At what age should women realistically start learning about menopause and perimenopause and what are the most important things they should know early on?
Anne: Honestly? The same time we learn about our periods. If we are old enough to understand reproduction, we are old enough to understand the full biological continuum. Reproduction should be framed as having a beginning and an end, and while it's important, a woman's life is much larger than that. The earlier women understand that, the less confusing it becomes later.
How early can perimenopause start, and what are some of the first signs women should be aware of?

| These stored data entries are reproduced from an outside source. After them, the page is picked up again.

(** * Kind-tagged quantities: a shallow embedding of [units/quantity_kind.h]

    The header is generic code: every entity is a template over a kind [K],
    a unit [U] and a representation [Rep], and every operator is gated by a
    [requires]-clause.  The embedding keeps the two levels of the source
    apart:

    - type descriptors ([QT] for [quantity<D, U, Rep>], [QK] for
      [quantity_kind<K, U, Rep>]) stand for the template arguments;
    - values carry their descriptor, and every operation returns an
      [option]: [None] is an expression that does not type-check (a failed
      constraint, no viable overload), [Some r] is the value the accepted
      expression evaluates to.

    The quantity layer and the kind hierarchy are collaborators declared in
    other headers ([units/quantity.h], [units/kind.h]); they are taken as
    interfaces (type classes) and instantiated further down on a small
    concrete system of lengths. *)

From stdpp Require Import base decidable option numbers list.
From Stdlib Require Import ZArith QArith List.

Set Default Proof Using "Type".

(** ** Collaborator interfaces *)

(** Dimensions and units: the descriptors [D] and [U] of [quantity<D, U, Rep>],
    the concept [UnitOf<D>] and the dimension arithmetic of the quantity
    layer. *)
Class Dimensions := {
  Dim : Type;
  Dim_eq_dec :: EqDecision Dim;
  dim_one : Dim;
  dim_invert : Dim → Dim;
  dimension_multiply : Dim → Dim → Dim;
  dimension_divide : Dim → Dim → Dim;
  Unit : Type;
  Unit_eq_dec :: EqDecision Unit;
  UnitOf : Dim → Unit → bool;
}.

(** The kind hierarchy of [units/kind.h].  [downcast_kind K D] is the alias
    template [downcast_kind<K, D>]: [Some K'] when it names the kind [K'].
    The header does not say for which arguments the alias names a kind; a
    hierarchy in which it does so for every kind and dimension is described
    by [downcast_typed] below. *)
Class Kinds `{Dimensions} := {
  Kind : Type;
  Kind_eq_dec :: EqDecision Kind;
  base_kind : Kind → Kind;
  kind_dimension : Kind → Dim;
  downcast_kind : Kind → Dim → option Kind;
}.

(** Representations: the descriptor [Rep], the bare numeric values
    ([QuantityValue]) with the type they have, the stored numbers, and the
    concept [safe_convertible_to_]. *)
Class Representations := {
  Rep : Type;
  Rep_eq_dec :: EqDecision Rep;
  Value : Type;
  value_type : Value → Rep;
  Num : Type;
  safe_convertible_to_ : Rep → Rep → bool;
}.

Section quantity.
Context `{Dimensions, Representations}.

(** [quantity<D, U, Rep>]: the three descriptors and the stored number. *)
Record quantity := Quantity {
  Q_dimension : Dim;
  Q_unit : Unit;
  Q_rep : Rep;
  number : Num;
}.

(** The type of a quantity, as a descriptor. *)
Record QT := mkQT { QT_dimension : Dim; QT_unit : Unit; QT_rep : Rep }.

#[global] Instance QT_eq_dec : EqDecision QT.
Proof. solve_decision. Defined.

Anne: Perimenopause can start earlier than most people realize, sometimes as early as the mid to late 30s, and definitely in your mid-40s. And the first signs do not look the way people expect. It is not just hot flashes. Those often come later. Early on, it can be changes in mood, disrupted sleep, brain fog, weight fluctuations, or irregular periods. And I will be honest, I was in perimenopause while we were building Alloy and did not know! That is how big the awareness gap is.
Why do you think the cultural conversation is finally catching up now?
Anne: This is not happening by accident. Most women going through menopause right now are Gen X, and they are fundamentally different from the generations before them. They do not take life stage changes sitting down. They advocate for themselves and push for better solutions.
They also learned from younger generations. Millennial women, who are now entering perimenopause, have been much more vocal about their health, whether it is fertility, PCOS, or mental health, and that created a cultural shift. Gen X women picked up on that and applied it to menopause.